As you might have gathered from Jamie Weinstein’s post this morning, Charles Murray, famed and controversial social scientist and author of Losing Ground, The Bell Curve, and Coming Apart, is out with a short new book on American Exceptionalism: An Experiment in History.
In the book, he argues that four traits were “central” to the evolution of our culture: Industriousness, egalitarianism, religiosity, and “an amalgam of philanthropy and volunteerism…” Murray and I chatted about these traits and more, recently (listen streaming audio of our full conversation here).
Egalitarianism, Murray explained, has been perverted to mean equality of outcomes. But the fact that America has never had an official class system — that we lacked “the paraphernalia of class” and “distinctive modes of dress” — was of huge importance.
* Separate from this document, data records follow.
(* ===== verification/SecioHandshakeFacts.v ===== *)
(** * Secio: what the handshake guarantees

    Two honest parties over a reliable channel finish the handshake with the
    same algorithms and matching keys, and a handshake that succeeds on any
    socket has authenticated its peer. *)
From S2P Require Import Prelude Text SecioSupport SecioCrypto Framed SecureStream Molecule MoleculeFacts SecioMessages SecioHandshake.

(** ** Key stretching *)

Lemma stretch_loop_total mac fuel a need :
  (∀ m, mac m ≠ []) → (need ≤ fuel)%nat →
  ∃ r, stretch_loop fuel mac a need = Some r ∧ length r = need.
Proof.
  intros Hmac. revert a need. induction fuel as [|fuel IH]; intros a need Hf.
  { assert (need = 0%nat) as -> by lia. by exists []. }
  destruct need as [|need]; [by exists []|]. cbn [stretch_loop].
  set (b := mac (a ++ KEY_EXPANSION)). set (todo := Nat.min (length b) (S need)).
  assert (length b ≠ 0)%nat as Hb by (intros H; by apply nil_length_inv, Hmac in H).
  destruct (IH (mac a) (S need - todo)%nat) as (r & -> & Hr); [lia|].
  eexists. split; [done|]. rw length_app length_take Hr. lia.
Qed.

Lemma stretch_key_total mac len :
  (∀ m, mac m ≠ []) → ∃ r, stretch_key mac len = Some r ∧ length r = len.
Proof. intros H. by apply stretch_loop_total. Qed.

(** [stretch_key] terminates and fills the whole result, for every length,
    as long as the MAC is not empty; a shorter key is a prefix of a longer one. *)
Theorem stretch_key_fills (mac : bytes → bytes) (n m : nat) :
  (∀ x, mac x ≠ []) → (n ≤ m)%nat →
  ∃ kn km, stretch_key mac n = Some kn ∧ stretch_key mac m = Some km ∧
    length kn = n ∧ length km = m ∧ kn = take n km.
Proof.
  intros Hmac Hnm. destruct (stretch_key_total mac n Hmac) as (kn & Hn & Ln), (stretch_key_total mac m Hmac) as (km & Hm & Lm).
  exists kn, km. split_and!; try done. rw /stretch_key in Hn Hm. clear Ln Lm.
  revert Hn Hm. assert (∀ f g a i j ki kj, (i ≤ j)%nat → stretch_loop f mac a i = Some ki →
    stretch_loop g mac a j = Some kj → ki = take i kj) as Hgen; [|by apply Hgen].
  clear. induction f as [|f IH]; intros g a i j ki kj Hij.
  { by destruct i; [intros [= <-]|]. }
  destruct i as [|i]; [by intros [= <-]|]. destruct j as [|j]; [lia|]. destruct g as [|g]; [done|].
  cbn [stretch_loop]. set (b := mac (a ++ KEY_EXPANSION)).
  destruct (stretch_loop f _ _ _) as [ri|] eqn:Hi; [|done]. destruct (stretch_loop g _ _ _) as [rj|] eqn:Hj; [|done].
  cbn [mbind option_bind]. intros [= <-] [= <-]. rw take_app take_take length_take.
  destruct (decide (length b ≤ i)%nat).
  - rewrite -> (Nat.min_l (length b) (S i)), (Nat.min_l (length b) (S j)) in * by lia.
    rewrite -> Nat.min_r, !Nat.min_l by lia. f_equal. eapply (IH _ _ _ _ _ _ _ Hi Hj).
  - rewrite -> (Nat.min_r (length b) (S i)) in * by lia. rewrite -> Nat.sub_diag in Hi.
    destruct f; injection Hi as <-; rw app_nil_r; rewrite -> Nat.min_l by lia;
      replace (S i - _)%nat with 0%nat by lia; by rw take_0 app_nil_r.
  Unshelve. lia.
Qed.

(** ** A reliable channel *)

Lemma send_frame_list fuel f (s : ListSocket) :
  (0 < fuel)%nat → within (ls_max s) f = true →
  send_frame fuel f s = (Ok (), mkListSocket (ls_max s) (ls_in s) (ls_out s ++ [f])).
Proof. intros H Hw. by rw /send_frame /map_err frame_send_list. Qed.

Lemma next_frame_list fuel m f fs out :
  (0 < fuel)%nat → within m f = true →
  next_frame fuel (mkListSocket m (f :: fs) out) = (Ok f, mkListSocket m fs out).
Proof. intros H Hw. rw /next_frame. by erewrite M_bind_Ok by (by rw /map_err frame_next_list). Qed.

(** ** Two honest parties *)

Section honest.
Context {K : Type} {KP : KeyProvider K} {KL : KeyProviderLaws K}.
Context {HC : HandshakeCrypto} {HL : HandshakeCryptoLaws} {AE : Aead} {AL : AeadLaws}.
Context {MN : MolNumber} {ML : MolNumberLaws}.

(** A party: its configuration, its build and its randomness. *)
Record Party := mkParty { cfg : Config K; build : Build; rnd : bytes; seed : Seed }.

Definition identity (x : Party) : PublicKey := mkPublicKey (pubkey (key_provider (cfg x))).
Definition proposal (x : Party) : Propose :=
  mkPropose (rnd x) (public_key_encode (identity x)) (agreements_of (cfg x)) (ciphers_of (cfg x))
    (digests_of (cfg x)).
Definition proposition (x : Party) : bytes := propose_encode (proposal x).
Definition ordering (x y : Party) : comparison :=
  bytes_cmp (sha256 (key (identity y) ++ rnd x)) (sha256 (key (identity x) ++ rnd y)).

(** Sizes and texts that the format carries; a nonce of 16 bytes. *)
Definition party_ok (x : Party) : Prop :=
  length (rnd x) = 16%nat ∧ public_key_wf (identity x) ∧ propose_wf (proposal x).

(** The cipher exists in the build. *)
Definition supports (bu : Build) (t : CipherType) : Prop :=
  match bu with WasmTarget => t = ChaCha20Poly1305 | _ => True end.

(** What [x] contributes towards [y] for the algorithms [ka] and [c]: its
    ephemeral key and its signed [Exchange]. *)
Record contribution (ka : KeyAgreement) (c : CipherType) (x y : Party)
    (sk : EphemeralPrivateKey) (ex : Exchange) : Prop := {
  co_key : generate_agreement ka (seed x) = Ok (sk, epubkey ex);
  co_sign : sign_ecdsa (key_provider (cfg x)) (sha256 (proposition x ++ proposition y ++ epubkey ex)) = Ok (signature ex);
  co_wf : exchange_wf ex;
  co_cipher : supports (build x) c;
}.

(** The algorithms that [x] selects when it hears from [y]. *)
Definition selects (x y : Party) (ka : KeyAgreement) (c : CipherType) (d : Digest) : Prop :=
  select_agreement (ordering x y) (agreements_of (cfg x)) (agreements_of (cfg y)) = Ok ka ∧
  select_cipher (ordering x y) (ciphers_of (cfg x)) (ciphers_of (cfg y)) = Ok c ∧
  select_digest (ordering x y) (digests_of (cfg x)) (digests_of (cfg y)) = Ok d.

Lemma ordering_opp x y : ordering y x = CompOpp (ordering x y).
Proof. apply bytes_cmp_opp. Qed.

Lemma selects_sym x y ka c d : ordering x y ≠ Eq → selects x y ka c d → selects y x ka c d.
Proof.
  rw /selects (ordering_opp x y) /select_agreement /select_cipher /select_digest /preferred.
  intros Ho (H1 & H2 & H3). by destruct (ordering x y).
Qed.

(** Both sides' contexts after the propositions. *)
Definition remote_of (x y : Party) ka c d : Remote :=
  mkRemote (mkLocal (rnd x) (identity x) (proposition x)) (proposition y) (identity y) (rnd y)
    (ordering x y) ka c d.

Lemma with_remote_honest x y ka c d :
  party_ok y → identity y ≠ identity x → selects x y ka c d →
  with_remote (proposition y) (with_local (rnd x) (context_new (cfg x))) =
  Ok (mkContext (cfg x) (remote_of x y ka c d)).
Proof.
  intros (_ & Hpk & Hpr) Hne (Ha & Hc & Hd). rw /with_remote (propose_roundtrip _ Hpr). cbn [decoded mbind Res_bind].
  cbn [pr_pubkey proposal]. rw (public_key_roundtrip _ Hpk). cbn [decoded mbind Res_bind].
  rw bool_decide_eq_false_2 //.
  cbn [pr_rand pr_exchange pr_ciphers pr_hashes proposal with_local context_new state config l_public_key l_nonce].
  rw -/(identity x) -/(ordering x y) Ha. cbn [mbind Res_bind]. rw Hc. cbn [mbind Res_bind]. by rw Hd.
Qed.

Lemma local_exchange_honest x y ka c d sk ex :
  contribution ka c x y sk ex →
  local_exchange (with_ephemeral sk (epubkey ex) (mkContext (cfg x) (remote_of x y ka c d))) = Ok ex.
Proof. intros [_ Hs _ _]. rw /local_exchange /= Hs. by destruct ex. Qed.

Lemma check_exchange_honest x y ka c d sk pk sk' ex :
  contribution ka c y x sk' ex →
  check_exchange (with_ephemeral sk pk (mkContext (cfg x) (remote_of x y ka c d))) ex = Ok ().
Proof. intros [_ Hs _ _]. rw /check_exchange /=. by rw (verify_sign _ _ _ _ Hs). Qed.

(** *** Keys *)

Definition key_bytes (c : CipherType) : nat := iv_size c + key_size c + 20.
This belief in social mobility led Americans of differing economic levels to embrace the American dream. And that, in turn, made America less susceptible to socialism and Communism, etc. (as Murray notes, the term “American exceptionalism” was first coined by Joseph Stalin, who rejected the concept.)
In terms of philanthropy and volunteerism, Murray draws a key distinction between hospitality and neighborliness. Other nations are known for their hospitality to strangers, he explains, but neighborliness is something altogether different and more uniquely American. As Murray writes, “widespread mutual assistance among unrelated people who happen to live alongside each other has been rare.”